**Instructions to follow**
Once you find the line with "split; cycle 1." in the data that follows, repeat it and every line after it exactly, through the line with "- split; [by".

Stored items:

========================

(** The same pipe holding three bytes. *)
Definition pipe_three : pipe := pipe_put 30 (pipe_put 20 (pipe_put 10 pipe_near_wrap)).
Definition pipe_state3 : kst := with_pipe pipe_three [] (run_in 2 R0 space1).
Lemma pipe_three_ok : pipe_ok pipe_three [10; 20; 30].
Proof.
  apply (pipe_put_ok _ [10; 20] 30); [|done]. apply (pipe_put_ok _ [10] 20); [|done].
  apply (pipe_put_ok _ [] 10); [|done]. apply pipe_near_wrap_ok.
Qed.
Lemma piperead_refines_witness :
  ∃ r s', piperead PI 100 2 pipe_state3 = Ok r (woken (Some (Ch_pipe_nwrite PI)) s').
Proof.
  destruct (piperead_refines PI 100 2 2 pipe_state3 [10; 20; 30]) as (s' & E & _).
  - exact (with_pipe_uctx pipe_three [] 2 (run_in 2 R0 space1) user_uctx).
  - reflexivity.
  - unfold pipe_state3. rewrite with_pipe_of. apply pipe_three_ok.
  - lia.
  - left. discriminate.
  - eexists _, s'. exact E.
Defined.

Lemma pipe_roundtrip_witness :
  ∃ s1, pipewrite PI 4000 200 (pipe_state []) = Ok 200 s1.
Proof.
  destruct (pipe_roundtrip PI 4000 200 2 (pipe_state []) 2 100 (pipe_state [])
    (pipe_state_uctx _) eq_refl (pipe_state_ok _)) as (s1 & E & _).
  - lia.
  - exact (proj1 (pipe_state_open [])).
  - exact (pipe_state_killed []).
  - vm_compute. reflexivity.
  - exact (pipe_state_uctx []).
  - reflexivity.
  - vm_compute. reflexivity.
  - exists s1. exact E.
Defined.
Lemma spec_done s2 l2 :
  upd (p_pagetable y) s1 l1 [p_trapframe y] s2 l2 [p_trapframe y] (range 0 (PGROUNDUP (p_sz xp))) →
  same_mem (k_mem s1) (p_pagetable xp) (k_mem s2) (p_pagetable y) (PGROUNDUP (p_sz xp)) →
  ∃ s', fork_tail p np xp (child_state np xp y s2) = Ok (k_nextpid s) s' ∧ procs_ok s' l2 ∧ files_ok s' ∧
    fork_result s l p xp ip (k_nextpid s) s' l2.
Proof using All.
  intros HU HM. destruct spec_facts as (F1 & F2 & F3 & F4 & F5 & F6 & F7 & F8 & F9 & F10).
  pose proof HA as [A1 A2 [A3 A3'] A4 A5 A6 A7 A8].
  pose proof (child_ready s1 l1 p np xp y A6 F1 F2 F3 Hup F7 F4 ltac:(rewrite F5; set_solver) s2 l2 HU HM) as [C1 C2 C3 C4 CP C5].
  pose proof (u_rest _ _ _ _ _ _ _ _ HU) as R. set (t := child_state np xp y s2) in *. set (y1 := set_p_sz (p_sz xp) y) in *.
  assert (k_held t = [LK_proc np] ∧ k_ftable t = k_ftable s ∧ k_itable t = k_itable s) as (T1 & T2 & T3).
  { unfold t, child_state. cbn. rewrite R. cbn. by rewrite F5, F8, F9. }
  assert (files_ok t) as HFt.
  { apply (files_ok_fmap s); [done|done| |].
    - rewrite C2, A4, list_insert_insert_eq. by apply (fmap_insert_same _ _ _ x).
    - intros i z. rewrite C2, A4, list_insert_insert_eq. intros [(-> & <- & _)|[? Hz]]%list_lookup_insert_Some Hst; [done|by exists z]. }
  destruct (fork_finish t l2 p np ip xp y1) as (s' & y' & E & [N1 N2 N3 N4 (nm & N5) N6 N7]); try done.
  { by rewrite C2, list_lookup_insert_ne. }
  { rewrite C2. apply list_lookup_insert_eq. by eapply lookup_lt_Some. }
  exists s'. split; [exact E|]. split; [done|]. split; [done|]. right. split; [done|]. split; [done|].
  assert (∀ i z, k_procs s !! i = Some z → p_state z ≠ UNUSED → i ≠ np ∧ k_procs t !! i = Some z) as Hold.
  { intros i z Hz Hst. assert (i ≠ np) as Hi by congruence. split; [done|].
    rewrite C2, list_lookup_insert_ne by done. by apply (sp_entry _ _ A8). }
  assert (∀ i z, k_procs s !! i = Some z → p_state z ≠ UNUSED → same_user (k_mem s) (k_mem s') z) as Huser.
  { intros i z Hz Hst. destruct (Hold i z Hz Hst) as [Hi Ht]. eapply same_user_trans; [by apply (sp_user _ _ A8 i)|].
    eapply same_user_trans; [apply (C5 i); [by apply (sp_entry _ _ A8)|done|done]|]. by apply (N6 i). }
  split; [split; [|done]|split; [by rewrite N7, T3|]].
  { intros i z Hz Hst. destruct (Hold i z Hz Hst) as [Hi Ht]. by rewrite N4, list_lookup_insert_ne. }
  exists np, y'. pose proof (sp_user _ _ A8 p xp Hp Hup) as Sp.
  assert (same_user (k_mem t) (k_mem s') y1) as Sy.
  { apply (N6 np); [|done]. rewrite C2. apply list_lookup_insert_eq. by eapply lookup_lt_Some. }
  pose proof (eo_used _ _ _ (po_entry _ _ HP _ _ Hp) Hup) as (UP & _). pose proof (up_pt _ _ _ _ _ UP) as [P1 _ _ _ _].
  pose proof TRAPFRAME_val. pose proof (PGROUNDUP_le (p_sz xp) TRAPFRAME ltac:(lia) aligned_TRAPFRAME ltac:(lia)) as Hb.
  split; cycle 1.
  { intros q. rewrite <- (A7 q), N5. etrans; [|exact (CP q)].
    change (pgs (k_mem s') (forked_proc p xp nm y1) q) with (pgs (k_mem s') y1 q). by rewrite (su_pgs _ _ _ Sy q). }
  rewrite N5 in N4 |- *. split.
  - split; [by exists x|]. rewrite N4. apply list_lookup_insert_eq. rewrite C2, length_insert. by eapply lookup_lt_Some.
  - done.
  - done.
  - done.
  - done.
  - intros va Hva. change (p_pagetable (forked_proc p xp nm y1)) with (p_pagetable y1).
    rewrite (su_byte _ _ _ Sy), (su_pte _ _ _ Sy) by lia. rewrite <- (su_byte _ _ _ Sp), <- (su_pte _ _ _ Sp) by lia. by apply C3.
  - intros f. change (p_trapframe (forked_proc p xp nm y1)) with (p_trapframe y1). rewrite (load64_tf _ _ _ _ Sy).
    change (p_trapframe y1) with (p_trapframe y). rewrite C4. case_decide; [done|]. by apply load64_tf.
Qed.
End spec.

(** C2. [fork], called with no lock held while pids are left below 2^31 - 1,
    makes a child that is a copy of its parent, or fails and changes nothing
    but the pid it may have used.  The child gets a free entry of the process table with a new pid and
    its parent's open files and current directory, and private copies of the user
    memory and of the saved registers, with 0 as the value [fork] returns to
    it; it is RUNNABLE and starts in [forkret].  In both cases every other process has its
    entry, memory, pages and registers as before.  The pages that were free
    before are those that are free after it and those of the child: none is
    lost or given out twice, and none belongs to two processes.  No two processes have the same pid, and the reference count of
    each open file is the number of descriptors that refer to it. *)
Theorem fork_spec s l p ip xp :
  procs_ok s l → files_ok s → k_cur s = Some p → k_procs s !! p = Some xp → p_state xp ≠ UNUSED →
  k_held s = [] → p_cwd xp = Some ip → k_nextpid s < 2 ^ 31 - 1 →
  ∃ r s' l', fork s = Ok r s' ∧ procs_ok s' l' ∧ files_ok s' ∧ fork_result s l p xp ip r s' l'.
Proof.
  intros HP HF Hcur Hp Hup Hh Hcwd Hpid. rewrite fork_unfold, (bind_curproc p) by done.
  destruct (allocproc_ok s l HP) as [(s1 & l1 & E & HN)|(np & x & root & tf & s1 & l1 & E & HA)]; try (rewrite Hh; set_solver); [done|..].
  { exists (-1), s1, l1. split; [by rewrite (bind_Ok _ _ _ _ _ E)|].
    split; [apply HN|]. split; [|by left]. by apply (alloc_none_files s l s1 l1). }
  erewrite bind_Ok by exact E.
  destruct (spec_facts s l p ip xp HP HF Hp Hup Hh Hcwd np x root tf s1 l1 HA) as (F1 & F2 & F3 & F4 & F5 & F6 & F7 & F8 & _).
  set (y := new_proc s root tf x) in *. assert (LK_kmem ∉ k_held s1) as Hk by (rewrite F5; set_solver).
  assert (proc_of s1 p = xp ∧ proc_of s1 np = y) as [Ep Ey] by (unfold proc_of; by rewrite F1, F2).
  destruct (fork_copy s1 l1 p np xp y (as_ok _ _ _ _ _ _ _ _ HA) F1 F2 F3 Hup F7 F4 Hk) as (r & s2 & l2 & E2 & H2).
  unfold fork_rest. mstep. rewrite Ep. mstep. rewrite Ey. erewrite bind_Ok by exact E2.
  destruct H2 as [(-> & HU & HM)|(-> & HU)]; cbn [Z.ltb Z.compare].
  - destruct (spec_done s l p ip xp HP HF Hp Hup Hh Hcwd np x root tf s1 l1 HA s2 l2 HU HM) as (s' & E' & H).
    exists (k_nextpid s), s', l2. split; [|exact H]. rewrite <- E'. mstep.
    assert (proc_of (upd_proc np (set_p_sz (p_sz xp)) s2) np = set_p_sz (p_sz xp) y) as Ez.
    { unfold proc_of. simpl. replace (k_procs s2) with (k_procs s1) by (by rewrite (u_rest _ _ _ _ _ _ _ _ HU)).
      by rewrite list_lookup_alter_eq, F2. }
    mstep. rewrite Ez. vstep. rewrite (bind_Ok (tf_set np TF_a0 0) _ _ () (child_state np xp y s2)); [done|].
    unfold tf_set. mstep. change (proc_of (set_k_mem _ ?z)) with (proc_of z). rewrite Ez. done.
  - destruct (spec_fail s l p ip xp HP HF Hp Hup Hh Hcwd np x root tf s1 l1 HA s2 l2 HU) as (s' & l' & E' & HN).
    exists (-1), s', l'. split; [exact E'|]. split; [apply HN|]. split; [|by left]. by apply (alloc_none_files s l s' l').
Qed.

========================

**Solution**
  split; cycle 1.
  { intros q. rewrite <- (A7 q), N5. etrans; [|exact (CP q)].
    change (pgs (k_mem s') (forked_proc p xp nm y1) q) with (pgs (k_mem s') y1 q). by rewrite (su_pgs _ _ _ Sy q). }
  rewrite N5 in N4 |- *. split.
  - split; [by exists x|]. rewrite N4. apply list_lookup_insert_eq. rewrite C2, length_insert. by eapply lookup_lt_Some.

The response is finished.